Records for the exercise:
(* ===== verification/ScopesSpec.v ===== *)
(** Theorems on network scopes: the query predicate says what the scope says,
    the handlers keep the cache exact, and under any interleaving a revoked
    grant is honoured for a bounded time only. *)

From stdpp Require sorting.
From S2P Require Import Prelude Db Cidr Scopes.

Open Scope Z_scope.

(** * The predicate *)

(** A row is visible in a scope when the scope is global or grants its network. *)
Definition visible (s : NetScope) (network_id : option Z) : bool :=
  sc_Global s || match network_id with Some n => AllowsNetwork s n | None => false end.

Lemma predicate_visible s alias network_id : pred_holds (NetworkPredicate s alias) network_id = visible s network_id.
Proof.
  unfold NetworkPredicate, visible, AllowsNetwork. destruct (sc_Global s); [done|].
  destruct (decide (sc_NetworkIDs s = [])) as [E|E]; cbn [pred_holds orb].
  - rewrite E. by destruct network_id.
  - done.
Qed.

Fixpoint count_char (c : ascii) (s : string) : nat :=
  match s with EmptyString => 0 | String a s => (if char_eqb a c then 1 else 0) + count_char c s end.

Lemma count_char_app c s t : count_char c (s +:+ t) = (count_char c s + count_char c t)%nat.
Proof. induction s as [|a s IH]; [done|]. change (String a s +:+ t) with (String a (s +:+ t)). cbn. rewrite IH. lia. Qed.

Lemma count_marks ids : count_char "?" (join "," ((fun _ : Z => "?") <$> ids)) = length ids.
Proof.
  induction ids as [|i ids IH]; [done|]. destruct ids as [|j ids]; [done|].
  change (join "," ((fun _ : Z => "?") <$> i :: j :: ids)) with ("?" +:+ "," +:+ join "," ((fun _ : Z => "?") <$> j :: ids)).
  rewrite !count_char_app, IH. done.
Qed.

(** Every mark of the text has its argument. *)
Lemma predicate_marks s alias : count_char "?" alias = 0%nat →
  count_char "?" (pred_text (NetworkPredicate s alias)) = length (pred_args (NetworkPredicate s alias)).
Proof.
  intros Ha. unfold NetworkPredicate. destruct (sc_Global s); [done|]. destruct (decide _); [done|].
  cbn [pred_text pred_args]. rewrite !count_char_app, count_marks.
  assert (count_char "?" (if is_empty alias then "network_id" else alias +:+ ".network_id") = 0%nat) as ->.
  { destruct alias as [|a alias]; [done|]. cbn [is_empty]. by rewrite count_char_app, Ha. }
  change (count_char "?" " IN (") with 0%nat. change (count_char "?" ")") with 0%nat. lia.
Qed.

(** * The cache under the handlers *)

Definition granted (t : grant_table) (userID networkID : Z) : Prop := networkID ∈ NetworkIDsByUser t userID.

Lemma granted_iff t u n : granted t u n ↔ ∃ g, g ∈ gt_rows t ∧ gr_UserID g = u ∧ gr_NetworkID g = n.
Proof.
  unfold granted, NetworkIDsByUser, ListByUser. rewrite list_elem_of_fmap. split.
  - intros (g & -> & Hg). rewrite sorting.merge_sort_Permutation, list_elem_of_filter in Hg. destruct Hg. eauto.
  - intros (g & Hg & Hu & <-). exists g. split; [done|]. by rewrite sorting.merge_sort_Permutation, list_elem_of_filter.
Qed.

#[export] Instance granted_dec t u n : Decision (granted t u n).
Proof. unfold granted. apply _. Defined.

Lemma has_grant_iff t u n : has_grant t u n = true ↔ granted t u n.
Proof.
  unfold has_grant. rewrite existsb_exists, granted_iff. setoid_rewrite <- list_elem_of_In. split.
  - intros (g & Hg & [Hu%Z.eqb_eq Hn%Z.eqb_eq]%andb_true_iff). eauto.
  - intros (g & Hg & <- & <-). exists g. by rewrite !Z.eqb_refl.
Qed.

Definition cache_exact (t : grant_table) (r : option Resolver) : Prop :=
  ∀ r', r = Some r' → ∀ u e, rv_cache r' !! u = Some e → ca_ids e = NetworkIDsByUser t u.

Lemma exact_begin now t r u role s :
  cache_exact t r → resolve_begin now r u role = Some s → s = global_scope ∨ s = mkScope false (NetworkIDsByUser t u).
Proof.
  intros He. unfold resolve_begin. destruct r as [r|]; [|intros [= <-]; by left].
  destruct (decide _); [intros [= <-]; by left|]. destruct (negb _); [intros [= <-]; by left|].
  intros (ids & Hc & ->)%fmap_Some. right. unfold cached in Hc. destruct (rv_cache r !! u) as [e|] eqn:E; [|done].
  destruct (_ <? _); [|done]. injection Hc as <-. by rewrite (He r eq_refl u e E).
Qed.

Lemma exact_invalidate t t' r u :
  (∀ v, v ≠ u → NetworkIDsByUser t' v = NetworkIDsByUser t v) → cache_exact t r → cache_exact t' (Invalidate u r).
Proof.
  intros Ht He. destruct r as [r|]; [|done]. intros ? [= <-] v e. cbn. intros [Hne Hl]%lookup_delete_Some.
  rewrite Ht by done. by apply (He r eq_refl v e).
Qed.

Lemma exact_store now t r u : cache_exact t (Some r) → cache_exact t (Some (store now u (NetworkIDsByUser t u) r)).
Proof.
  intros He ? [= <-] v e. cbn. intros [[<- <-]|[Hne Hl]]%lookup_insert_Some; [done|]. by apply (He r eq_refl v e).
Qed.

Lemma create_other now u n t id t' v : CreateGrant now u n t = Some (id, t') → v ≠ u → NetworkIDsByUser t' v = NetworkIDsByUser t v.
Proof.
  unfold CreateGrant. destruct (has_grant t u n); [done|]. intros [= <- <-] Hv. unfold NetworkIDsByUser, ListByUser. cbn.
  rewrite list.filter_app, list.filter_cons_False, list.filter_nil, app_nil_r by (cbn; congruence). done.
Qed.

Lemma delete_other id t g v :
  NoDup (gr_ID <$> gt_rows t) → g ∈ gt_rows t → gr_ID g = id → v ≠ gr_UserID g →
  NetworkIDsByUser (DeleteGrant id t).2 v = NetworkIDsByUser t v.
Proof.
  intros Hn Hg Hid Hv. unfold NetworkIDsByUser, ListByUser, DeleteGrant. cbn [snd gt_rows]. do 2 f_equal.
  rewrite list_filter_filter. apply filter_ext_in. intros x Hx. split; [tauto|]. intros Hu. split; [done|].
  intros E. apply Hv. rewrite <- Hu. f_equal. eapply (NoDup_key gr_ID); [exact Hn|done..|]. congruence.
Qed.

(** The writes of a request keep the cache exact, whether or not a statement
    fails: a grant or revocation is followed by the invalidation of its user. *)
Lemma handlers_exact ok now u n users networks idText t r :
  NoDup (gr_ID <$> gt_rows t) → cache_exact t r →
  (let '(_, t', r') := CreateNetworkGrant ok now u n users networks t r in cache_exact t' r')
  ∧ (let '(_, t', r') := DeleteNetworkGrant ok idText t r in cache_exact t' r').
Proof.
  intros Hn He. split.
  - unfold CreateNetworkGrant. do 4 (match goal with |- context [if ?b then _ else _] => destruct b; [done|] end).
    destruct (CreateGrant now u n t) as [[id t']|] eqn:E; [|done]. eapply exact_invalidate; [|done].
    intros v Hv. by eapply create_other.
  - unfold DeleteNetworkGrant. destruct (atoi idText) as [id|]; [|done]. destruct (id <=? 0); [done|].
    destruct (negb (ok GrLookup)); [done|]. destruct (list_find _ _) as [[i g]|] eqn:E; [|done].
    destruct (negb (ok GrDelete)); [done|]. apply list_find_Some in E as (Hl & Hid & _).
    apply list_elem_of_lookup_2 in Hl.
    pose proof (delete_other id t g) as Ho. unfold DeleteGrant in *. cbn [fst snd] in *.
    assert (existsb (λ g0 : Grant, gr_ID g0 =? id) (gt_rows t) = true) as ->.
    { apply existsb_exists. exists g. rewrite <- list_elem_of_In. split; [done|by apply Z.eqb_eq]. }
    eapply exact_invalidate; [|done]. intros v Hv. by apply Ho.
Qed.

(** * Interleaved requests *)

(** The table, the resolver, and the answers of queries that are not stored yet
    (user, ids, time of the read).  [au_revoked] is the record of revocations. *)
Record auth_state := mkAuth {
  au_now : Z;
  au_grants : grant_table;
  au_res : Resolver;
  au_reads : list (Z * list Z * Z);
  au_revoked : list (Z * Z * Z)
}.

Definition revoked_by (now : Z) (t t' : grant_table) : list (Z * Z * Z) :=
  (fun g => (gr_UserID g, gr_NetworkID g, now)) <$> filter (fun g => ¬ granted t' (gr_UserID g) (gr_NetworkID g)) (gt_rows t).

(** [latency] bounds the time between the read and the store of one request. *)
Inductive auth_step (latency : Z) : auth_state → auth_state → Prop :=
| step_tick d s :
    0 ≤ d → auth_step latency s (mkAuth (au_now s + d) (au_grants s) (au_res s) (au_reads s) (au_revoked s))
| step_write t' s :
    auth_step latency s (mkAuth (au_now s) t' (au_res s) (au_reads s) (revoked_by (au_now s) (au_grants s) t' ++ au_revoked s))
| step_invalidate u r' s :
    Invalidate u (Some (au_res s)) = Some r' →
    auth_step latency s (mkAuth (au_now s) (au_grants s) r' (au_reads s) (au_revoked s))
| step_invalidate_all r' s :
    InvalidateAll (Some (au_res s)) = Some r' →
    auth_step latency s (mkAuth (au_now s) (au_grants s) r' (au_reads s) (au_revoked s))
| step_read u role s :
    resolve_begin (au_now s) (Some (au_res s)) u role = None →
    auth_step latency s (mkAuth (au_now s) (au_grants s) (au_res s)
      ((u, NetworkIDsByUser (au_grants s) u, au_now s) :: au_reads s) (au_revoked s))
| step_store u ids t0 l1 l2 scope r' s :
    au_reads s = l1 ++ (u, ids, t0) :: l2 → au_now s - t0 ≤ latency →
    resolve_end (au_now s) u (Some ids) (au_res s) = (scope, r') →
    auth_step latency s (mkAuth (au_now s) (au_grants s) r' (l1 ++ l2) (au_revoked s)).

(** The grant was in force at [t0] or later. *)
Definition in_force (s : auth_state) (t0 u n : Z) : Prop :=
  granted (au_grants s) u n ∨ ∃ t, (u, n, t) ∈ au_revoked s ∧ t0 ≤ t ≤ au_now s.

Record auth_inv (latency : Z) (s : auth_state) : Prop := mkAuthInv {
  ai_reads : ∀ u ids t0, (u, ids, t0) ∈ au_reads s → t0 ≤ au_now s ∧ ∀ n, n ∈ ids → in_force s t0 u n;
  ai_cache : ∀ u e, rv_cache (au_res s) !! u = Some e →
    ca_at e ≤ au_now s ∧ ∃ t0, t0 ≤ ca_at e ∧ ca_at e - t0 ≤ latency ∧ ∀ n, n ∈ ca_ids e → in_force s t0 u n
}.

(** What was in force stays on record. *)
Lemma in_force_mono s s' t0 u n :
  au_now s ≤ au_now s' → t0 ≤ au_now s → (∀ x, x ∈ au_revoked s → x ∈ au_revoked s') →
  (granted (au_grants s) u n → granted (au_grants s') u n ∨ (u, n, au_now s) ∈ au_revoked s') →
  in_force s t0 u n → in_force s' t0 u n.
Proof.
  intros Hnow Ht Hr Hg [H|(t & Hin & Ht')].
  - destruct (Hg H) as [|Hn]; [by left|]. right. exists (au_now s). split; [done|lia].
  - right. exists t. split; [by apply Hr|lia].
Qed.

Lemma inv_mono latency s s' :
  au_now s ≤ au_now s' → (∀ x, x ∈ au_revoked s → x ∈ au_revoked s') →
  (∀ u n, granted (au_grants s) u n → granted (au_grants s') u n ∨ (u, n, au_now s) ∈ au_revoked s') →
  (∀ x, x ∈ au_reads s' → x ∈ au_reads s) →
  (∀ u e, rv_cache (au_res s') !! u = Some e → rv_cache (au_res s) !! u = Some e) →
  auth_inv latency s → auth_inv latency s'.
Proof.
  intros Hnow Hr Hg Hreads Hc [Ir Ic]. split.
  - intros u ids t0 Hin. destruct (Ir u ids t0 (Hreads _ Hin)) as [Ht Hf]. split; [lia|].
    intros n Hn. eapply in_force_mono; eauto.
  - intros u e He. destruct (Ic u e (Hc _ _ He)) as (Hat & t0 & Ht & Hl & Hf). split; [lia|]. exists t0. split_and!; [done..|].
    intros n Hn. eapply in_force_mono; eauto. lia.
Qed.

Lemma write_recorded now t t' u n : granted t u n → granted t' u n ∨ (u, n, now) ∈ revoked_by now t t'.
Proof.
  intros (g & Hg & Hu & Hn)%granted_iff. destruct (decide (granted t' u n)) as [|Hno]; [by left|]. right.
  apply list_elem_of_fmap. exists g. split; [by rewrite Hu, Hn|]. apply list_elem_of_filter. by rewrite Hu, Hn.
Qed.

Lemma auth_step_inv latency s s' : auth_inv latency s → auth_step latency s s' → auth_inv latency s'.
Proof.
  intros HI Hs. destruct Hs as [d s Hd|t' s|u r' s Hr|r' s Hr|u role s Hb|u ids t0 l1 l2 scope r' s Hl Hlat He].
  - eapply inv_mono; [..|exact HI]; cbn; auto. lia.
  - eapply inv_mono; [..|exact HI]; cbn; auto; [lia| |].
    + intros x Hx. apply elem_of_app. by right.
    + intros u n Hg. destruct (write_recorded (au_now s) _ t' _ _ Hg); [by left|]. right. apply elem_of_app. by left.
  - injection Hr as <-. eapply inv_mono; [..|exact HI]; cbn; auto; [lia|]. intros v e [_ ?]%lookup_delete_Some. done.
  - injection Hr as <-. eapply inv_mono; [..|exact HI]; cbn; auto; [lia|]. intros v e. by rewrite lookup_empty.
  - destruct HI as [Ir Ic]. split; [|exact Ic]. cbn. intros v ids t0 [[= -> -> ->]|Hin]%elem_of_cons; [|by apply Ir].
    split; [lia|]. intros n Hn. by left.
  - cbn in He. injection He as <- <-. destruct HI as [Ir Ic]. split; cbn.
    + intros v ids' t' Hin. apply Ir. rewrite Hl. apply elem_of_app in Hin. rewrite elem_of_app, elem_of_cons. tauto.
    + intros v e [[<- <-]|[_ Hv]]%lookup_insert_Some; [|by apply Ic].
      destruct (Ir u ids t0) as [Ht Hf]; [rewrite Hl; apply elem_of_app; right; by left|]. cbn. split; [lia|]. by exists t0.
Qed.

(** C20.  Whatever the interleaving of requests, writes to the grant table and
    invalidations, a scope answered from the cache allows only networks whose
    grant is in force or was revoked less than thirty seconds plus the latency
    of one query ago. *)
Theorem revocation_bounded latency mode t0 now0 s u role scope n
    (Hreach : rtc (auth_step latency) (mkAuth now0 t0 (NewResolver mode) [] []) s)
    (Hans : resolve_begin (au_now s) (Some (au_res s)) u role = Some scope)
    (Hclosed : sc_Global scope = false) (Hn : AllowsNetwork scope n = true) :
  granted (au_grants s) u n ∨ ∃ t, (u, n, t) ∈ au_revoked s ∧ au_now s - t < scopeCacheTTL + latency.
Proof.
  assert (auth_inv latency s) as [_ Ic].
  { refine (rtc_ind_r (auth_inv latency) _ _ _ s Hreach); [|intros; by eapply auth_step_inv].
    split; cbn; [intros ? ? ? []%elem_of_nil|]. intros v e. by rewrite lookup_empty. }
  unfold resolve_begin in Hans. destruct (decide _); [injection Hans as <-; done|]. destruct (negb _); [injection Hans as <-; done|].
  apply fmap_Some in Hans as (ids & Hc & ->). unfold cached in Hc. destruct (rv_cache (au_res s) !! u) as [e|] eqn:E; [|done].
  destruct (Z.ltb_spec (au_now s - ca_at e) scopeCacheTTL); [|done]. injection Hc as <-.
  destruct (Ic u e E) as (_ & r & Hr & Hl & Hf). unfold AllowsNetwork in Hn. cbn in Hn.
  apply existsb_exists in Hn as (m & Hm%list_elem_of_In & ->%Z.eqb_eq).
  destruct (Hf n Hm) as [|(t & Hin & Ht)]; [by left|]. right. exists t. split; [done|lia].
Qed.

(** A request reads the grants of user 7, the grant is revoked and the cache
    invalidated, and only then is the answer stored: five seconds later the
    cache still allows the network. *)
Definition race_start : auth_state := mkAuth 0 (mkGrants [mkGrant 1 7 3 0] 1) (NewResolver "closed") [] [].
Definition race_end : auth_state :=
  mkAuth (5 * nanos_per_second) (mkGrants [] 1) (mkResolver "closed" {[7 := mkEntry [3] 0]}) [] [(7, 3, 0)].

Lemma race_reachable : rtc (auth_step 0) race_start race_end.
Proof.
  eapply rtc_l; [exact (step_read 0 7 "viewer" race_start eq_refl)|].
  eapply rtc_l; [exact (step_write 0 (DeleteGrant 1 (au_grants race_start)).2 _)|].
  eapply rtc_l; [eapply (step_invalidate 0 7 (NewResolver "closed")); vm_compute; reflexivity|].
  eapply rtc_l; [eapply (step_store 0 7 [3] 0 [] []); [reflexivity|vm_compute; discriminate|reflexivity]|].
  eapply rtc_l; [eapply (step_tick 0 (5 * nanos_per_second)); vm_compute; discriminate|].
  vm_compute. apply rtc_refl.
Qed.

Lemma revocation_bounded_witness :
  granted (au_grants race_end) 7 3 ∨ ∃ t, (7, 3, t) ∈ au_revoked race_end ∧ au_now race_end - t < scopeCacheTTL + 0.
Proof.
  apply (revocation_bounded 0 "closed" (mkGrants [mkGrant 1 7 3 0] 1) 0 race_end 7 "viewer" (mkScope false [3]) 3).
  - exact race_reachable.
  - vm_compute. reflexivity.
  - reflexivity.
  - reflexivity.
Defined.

What you have to do: Look at the material above and copy, word for word, its lines from the first through the one containing "grant is honoured".

Your response:
(* ===== verification/ScopesSpec.v ===== *)
(** Theorems on network scopes: the query predicate says what the scope says,
    the handlers keep the cache exact, and under any interleaving a revoked
    grant is honoured for a bounded time only. *)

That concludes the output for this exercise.